Menghadapi tekanan keuangan, banyak pemerintah daerah mengurangi pengeluaran, dalam beberapa kasus memotong pensiun, menunda gaji dan mengurangi pekerjaan kontrak.

Pada Bulan Februari, pensiunan di Wuhan dan Dalian turun ke jalan untuk memprotes pemotongan tunjangan bulanan yang ditawarkan sebagai bagian dari sistem asuransi kesehatan China.

Sementara itu, Beijing telah memperhatikan dan mengumumkan langkah-langkah yang ditujukan untuk mendukung pemerintah dan bisnis lokal. Pada Bulan Maret, mantan Perdana Menteri Li Keqiang mengumumkan China akan meningkatkan target defisit anggarannya menjadi 3,8 persen dari produk domestik bruto (PDB), naik dari 3,2 persen pada tahun 2022, untuk memberikan stimulus fiskal tambahan bagi perekonomian.

Dalam pertemuannya tentang ekonomi pada 28 April, Politbiro, badan pengambil keputusan utama China, menyerukan penguatan pengelolaan utang pemerintah daerah dan secara ketat, mengendalikan peningkatan utang tersembunyi, seperti mengutip Asia Nikkei.
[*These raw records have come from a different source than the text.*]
Lemma StoreReplicated_result clk (fuel : nat) (poll : Z → option error) (e : E) c (item : StoredItem)
    (token : bytes) c' (d : Delivery) (err : option error) :
  core_ok c → StoreReplicated clk fuel poll e c item token = Some (c', d, err) →
  write_result clk e c item token c' d err.
Proof.
  intros Hok. unfold StoreReplicated. intros H.
  assert (Hre : ∀ err, write_result clk e c item token c noDelivery (Some err)).
  { intros err'. rewrite <- (set_reputation_id c) at 2. constructor. }
  destruct (ValidateItem item _ _) eqn:Hvalid; [simplify_eq; apply Hre|].
  destruct (negb (blen token =? CapabilityBytes) || _)%bool eqn:Htok; [simplify_eq; apply Hre|].
  cbv zeta in H. destruct (blen (allowedNodes _ c) <? _); [simplify_eq; apply Hre|].
  match type of H with context [foldl (collectParameters ?k ?b) ?st ?l] =>
    destruct (foldl (collectParameters k b) st l) as [[rep d0] groups] eqn:Hcol end.
  destruct (collect_fields _ _ _ _ _ _ _ _ Hcol) as (Hd0 & Ht0 & Hr0).
  destruct (usable_spec clk c _ _ _ _ _ _ Hok Hcol) as [Hnd Husable].
  cbn [writeQuorum set_reputation replicas reputation] in H.
  set (sel := foldl (selectGroup _) _ _) in *. set (usable := np_node <$> _) in *.
  destruct (blen (sel_group sel) <? _); [simplify_eq; constructor|].
  destruct (SolveWork _ _ _ _ _ _) as [[work|serr]|] eqn:Hsolve; [|simplify_eq; constructor|done].
  destruct (storePhase_spec clk c (set_Work item work) usable rep (set_item d0 (set_Work item work)))
    as (asked & rest & Hperm & I1 & I2 & I3 & I4 & _); [done|pose proof (ck_quorum _ Hok); lia|].
  change (λ n, (n, Store (clk (AtAnswer (nodeID n))) n (set_Work item work)))
    with (λ n, (n, answering clk (set_Work item work) n)) in H.
  destruct (storeBackups _ _ _ _ _) as [rep' d1]. cbn [snd] in *.
  assert (Hasked : ∀ n, n ∈ asked → n ∈ usable) by (intros n Hn; rewrite <- Hperm; apply elem_of_app; by left).
  destruct (answered_spec clk c (set_Work item work) asked) as [Hnd' Hall].
  { rewrite <- Hperm, fmap_app in Hnd. by apply list.NoDup_app in Hnd as [? _]. }
  { intros n Hn. destruct (Husable n (Hasked n Hn)) as (? & ? & p & ? & ? & Hep & Hdiff). split_and!; [done..|].
    exists p. split_and!; [done..|]. rewrite Hep. eapply SolveWork_verifies; [exact Hsolve|lia|done]. }
  assert (Hatt : attempted clk c item token d1).
  { unfold bytes_equal in *. unbool. constructor; [done..|by exists work|by rewrite I2|by rewrite I3|by rewrite I1, I3|done]. }
  destruct (blen (d_Receipts d1) <? writeQuorum c) eqn:Hq; unbool.
  - destruct (0 <? _) eqn:Hpos; unbool.
    + destruct (persistDelivery _ _ _ _) as [c1 perr] eqn:Hper. simplify_eq. by apply (write_partial clk e c item token rep').
    + simplify_eq. assert (d_Receipts d = []) as Hnil by (destruct (d_Receipts d); [done|unfold blen in Hpos; simpl in Hpos; lia]).
      rewrite Hnil. by apply (write_none clk e c item token rep').
  - destruct (persistDelivery _ _ _ _) as [c1 perr] eqn:Hper. simplify_eq. by apply (write_done clk e c item token rep').
Qed.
Terlepas dari upaya ini, beberapa analis tetap skeptis terhadap kemampuan pemerintah daerah untuk mengelola masalah utang mereka dan mendukung pemulihan ekonomi pasca-COVID.

"Kemampuan pemerintah China untuk mengendalikan situasi masih diragukan,” sebut Cheng.

"Masalah utang telah berkembang selama bertahun-tahun, dan sementara tindakan pemerintah mungkin memberikan bantuan sementara, mereka tidak mengatasi akar penyebab masalah," tandasnya.